■ **Exercise requirements**:
Reproduce exactly the lines below from the one containing "intros H Hv" through the one containing "destruct K as (l'", including both, and nothing else.

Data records
(** ** Passing an IROB *)

(** The IROB in hand may be changed, as long as it stays deliverable. *)
Lemma update_inv h r a id o o' :
  rl_inv (Some id) ∅ h r a -> live a !! id = Some o ->
  same_links (rbase o) (rbase o') -> released o' = true -> deliverable o' ->
  rl_inv (Some id) ∅ h (rupdate id (fun _ => o') r)
    (ALattice (<[id := o']> (live a)) (finished a) (dropped a) (anon a) (doms a)).
Proof.
  intros H Ho Hs Hr Hd. pose proof (window_inv _ _ _ _ _ _ _ H Ho) as Hid.
  pose proof H as [I1 I2 I3 I4 I5 I6 I7 I8 I9 I10 I11]. split; simpl; try done.
  - by apply (update_sim lo hi Hwin _ _ id (fun _ => o') o).
  - by eapply waits_update.
  - intros k x. rewrite lookup_insert. case_decide as E; [intros _ Hn; congruence|apply I3].
  - intros k x. rewrite lookup_insert. case_decide; [by intros [= <-]|apply I4].
  - intros k x Hk. rewrite lookup_insert. case_decide; [by intros [= <-]|by apply I6].
  - intros k Hk. rewrite lookup_insert. case_decide; [eauto|by apply I8].
  - intros k x. rewrite lookup_insert. case_decide as E; [intros _ _ Hn; congruence|apply I9].
  - intros k x. rewrite lookup_insert. case_decide as E; [by intros [= <-]|apply I10].
  - intros k Hk. rewrite lookup_insert. case_decide; [by left; eauto|by apply I11].
Qed.

(** Putting it back as the partially read IROB. *)
Lemma partial_inv h r a id o :
  rl_inv (Some id) ∅ h r a -> live a !! id = Some o -> released o = true -> Q id o ->
  partially_read_irob r = None -> rl_inv None ∅ h (set_partial (Some id) r) a.
Proof.
  intros H Ho Hr Hob Hp. pose proof (window_inv _ _ _ _ _ _ _ H Ho) as Hid.
  pose proof H as [I1 I2 I3 I4 I5 I6 I7 I8 I9 I10 I11].
  assert (forall k, queued (set_partial (Some id) r) k -> k = id \/ queued r k) as Hq.
  { intros k [[= <-]|?]; [by left|right; by right]. }
  split; try done.
  - intros k x Hx _. destruct (decide (k = id)) as [->|]; [by simplify_eq|].
    apply (I3 k); [done|congruence].
  - intros k x Hk Hx. apply Hq in Hk as [->|Hk]; [by simplify_eq|by apply (I6 k)].
  - intros k Hk. apply Hq in Hk as [->|Hk]; [done|by apply I7].
  - intros k [= <-]. eauto.
  - intros k x Hx Hrel _. destruct (decide (k = id)) as [->|Hne]; [by left|].
    destruct (I9 k x Hx Hrel ltac:(congruence)) as [Hk|Hk]; [congruence|by right].
  - intros k Hk. apply Hq in Hk as [->|Hk]; [by left; eauto|by apply I11].
Qed.

(** Erasing it: its dependents are those that may have become deliverable. *)
Lemma erase_inv h r a id v :
  rl_inv (Some id) ∅ h r a -> live a !! id = Some v -> partially_read_irob r = None ->
  rl_inv None (dependents (rbase v)) h
    (set_irobs (snd (erase_locked id true (rl_irobs r))) r) (snd (spec_erase id true a)).
Proof.
  intros H Hv Hp. pose proof (window_inv _ _ _ _ _ _ _ H Hv) as Hid.
  pose proof H as [I1 I2 I3 I4 I5 I6 I7 I8 I9 I10 I11].
  pose proof (erase_sim lo hi Hlo Hhi Hwin _ a id true I1 Hid) as K.
  pose proof (waits_erase lo hi Hlo Hhi Hwin h a id I2) as I2'. unfold spec_erase in *. rewrite Hv in *.
  destruct K as (l' & -> & S'). cbn [snd] in *.
  assert (Hinv : forall k x, notify_map id (dependents (core v)) (delete id (live a)) !! k = Some x ->
    k <> id /\ exists x0, live a !! k = Some x0 /\ released x = released x0 /\
      same_data x0 x /\ (deliverable x0 -> deliverable x) /\
      (k ∉ dependents (rbase v) -> x = x0)).
  { intros k x. rewrite lookup_notify_map, lookup_delete. case_decide; [done|].
    destruct (live a !! k) as [x0|]; [|done]. simpl. intros [= <-]. split; [done|]. exists x0.
    case_bool_decide as Hin; [|by split_and!; try apply same_data_refl]. split_and!; try done.
    intros [D1 D2]. split; [by rewrite (same_data_is_complete x0)|]. unfold is_ready in *. simpl.
    apply andb_true_iff in D2 as [-> D2]. apply bool_decide_eq_true_1 in D2. simpl.
    apply bool_decide_eq_true_2. rewrite D2. set_solver. }
  split; simpl; try done.
  - intros k x Hx _. destruct (Hinv k x Hx) as (Hne & x0 & Hx0 & _ & Hob & _).
    apply (HQ_same k x0); [apply I3; [done|congruence]|done].
  - intros k x Hx Hrel. destruct (Hinv k x Hx) as (Hne & x0 & Hx0 & Er & _ & Hd & _).
    apply Hd, (I4 k); [done|congruence].
  - intros k x Hk Hx. destruct (Hinv k x Hx) as (_ & x0 & Hx0 & -> & _). by apply (I6 k).
  - intros k Hk. congruence.
  - intros k x Hx Hrel _. destruct (Hinv k x Hx) as (Hne & x0 & Hx0 & Er & _).
    apply (I9 k x0); [done|congruence|congruence].
  - intros k x Hx Hd Hk. destruct (Hinv k x Hx) as (_ & x0 & Hx0 & Er & _ & _ & Heq).
    rewrite (Heq Hk) in *. by apply (I10 k x0).
  - intros k Hk. destruct (I11 k Hk) as [[x Hx]|?]; [|right; set_solver].
    destruct (decide (k = id)) as [->|Hne]; [right; set_solver|left].
    rewrite lookup_notify_map, lookup_delete_ne, Hx by done. eauto.
Qed.

Lemma get_ready_irob_spec block env h r a :
  rl_inv None ∅ h r a ->
  exists res r', get_ready_irob block env r = Ret (res, r') /\
  partially_read_irob r' = None /\
  match res with
  | FoundIrob id p =>
      rl_inv (Some id) ∅ h r' a /\ live a !! id = Some p /\ released p = true /\ Q id p
  | NullIrob => rl_inv None ∅ h r' a /\ ready_irobs r' = [] /\ env_no_more_data env = true
  | SentinelIrob =>
      rl_inv None ∅ h r' a /\ ready_irobs r' = [] /\
      (block = true -> env_non_blocking env || env_timeout_expired env = true)
  | WouldWait => rl_inv None ∅ h r' a /\ ready_irobs r' = [] /\ block = true
  end.
Proof.
  intros H. unfold get_ready_irob. destruct (partially_read_irob r) as [id|] eqn:Hp.
  - destruct (ri_partial _ _ _ _ _ H id Hp) as [p Ho].
    pose proof (window_inv _ _ _ _ _ _ _ H Ho) as Hid.
    rewrite (rfind_inv _ _ _ _ _ _ H Hid), Ho. cbn [access mbind outcome_bind].
    pose proof H as [I1 I2 I3 I4 I5 I6 I7 I8 I9 I10 I11].
    assert (released p = true) as Hrel by (apply (I6 id); [by left|done]).
    destruct (I4 id p Ho Hrel) as [-> _]. cbn [assert_ mbind outcome_bind].
    eexists _, _. split; [done|]. split; [done|]. split_and!; [|done|done|by apply (I3 id)].
    split; try done.
    + intros k x Hx _. by apply (I3 k).
    + intros k x [?|Hk] Hx; [done|]. apply (I6 k); [by right|done].
    + intros k [?|Hk]; [done|]. apply I7. by right.
    + intros k x Hx Hr Hne. destruct (I9 k x Hx Hr ltac:(done)) as [Hk|Hk]; [congruence|by right].
    + intros k [?|Hk]; [done|]. apply I11. by right.
  - pose proof (pop_ready_spec (length (ready_irobs r)) block env h r a H Hp ltac:(done)) as K.
    destruct (pop_ready _ _ _ _) as [res r']. destruct K as [Hp' K]. eauto.
Qed.

(** With an empty queue and nothing partially read there is nothing to deliver. *)
Lemma nothing_deliverable h r a :
  rl_inv None ∅ h r a -> ready_irobs r = [] -> partially_read_irob r = None ->
  forall id o, live a !! id = Some o -> ~ deliverable o.
Proof.
  intros H Hq Hp id o Ho Hd. pose proof (ri_no_stranded _ _ _ _ _ H id o Ho Hd ltac:(set_solver)) as Hr.
  destruct (ri_in_queue _ _ _ _ _ H id o Ho Hr ltac:(done)) as [?|(d & Hin & _)]; [congruence|].
  rewrite Hq in Hin. by apply elem_of_nil in Hin.
Qed.
End recv.

Lemma rl_inv_mono {IS} `{!IdSet IS} lo hi (Q Q' : Z -> PendingReceiverIROB -> Prop) hand X h
    (r : rlattice IS) a :
  (forall k o, live a !! k = Some o -> hand <> Some k -> Q k o -> Q' k o) ->
  rl_inv lo hi Q hand X h r a -> rl_inv lo hi Q' hand X h r a.
Proof. intros HQ []. split; try done. intros k o Ho Hne. auto. Qed.

(** ** recv *)

Section passing.
Context {IS : Type} `{!IdSet IS} `{!IdSetLaws IS}.
Context (lo hi : Z).
Context (Hlo : 0 <= lo) (Hhi : hi <= 2 ^ 63) (Hwin : hi - lo < 2 ^ 31).
Context (Q Q' : Z -> PendingReceiverIROB -> Prop).
Context (HQ_ok : forall id o, Q id o -> obj_ok o).
Context (HQ_ok' : forall id o, Q' id o -> obj_ok o).
Context (HQ_same' : forall id o o', Q' id o -> same_data o o' -> Q' id o').
Implicit Types (r : rlattice IS) (a : alattice PendingReceiverIROB) (h : gmap Z (gset Z)).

■ **Response to the task**:
  intros H Hv Hp. pose proof (window_inv _ _ _ _ _ _ _ H Hv) as Hid.
  pose proof H as [I1 I2 I3 I4 I5 I6 I7 I8 I9 I10 I11].
  pose proof (erase_sim lo hi Hlo Hhi Hwin _ a id true I1 Hid) as K.
  pose proof (waits_erase lo hi Hlo Hhi Hwin h a id I2) as I2'. unfold spec_erase in *. rewrite Hv in *.
  destruct K as (l' & -> & S'). cbn [snd] in *.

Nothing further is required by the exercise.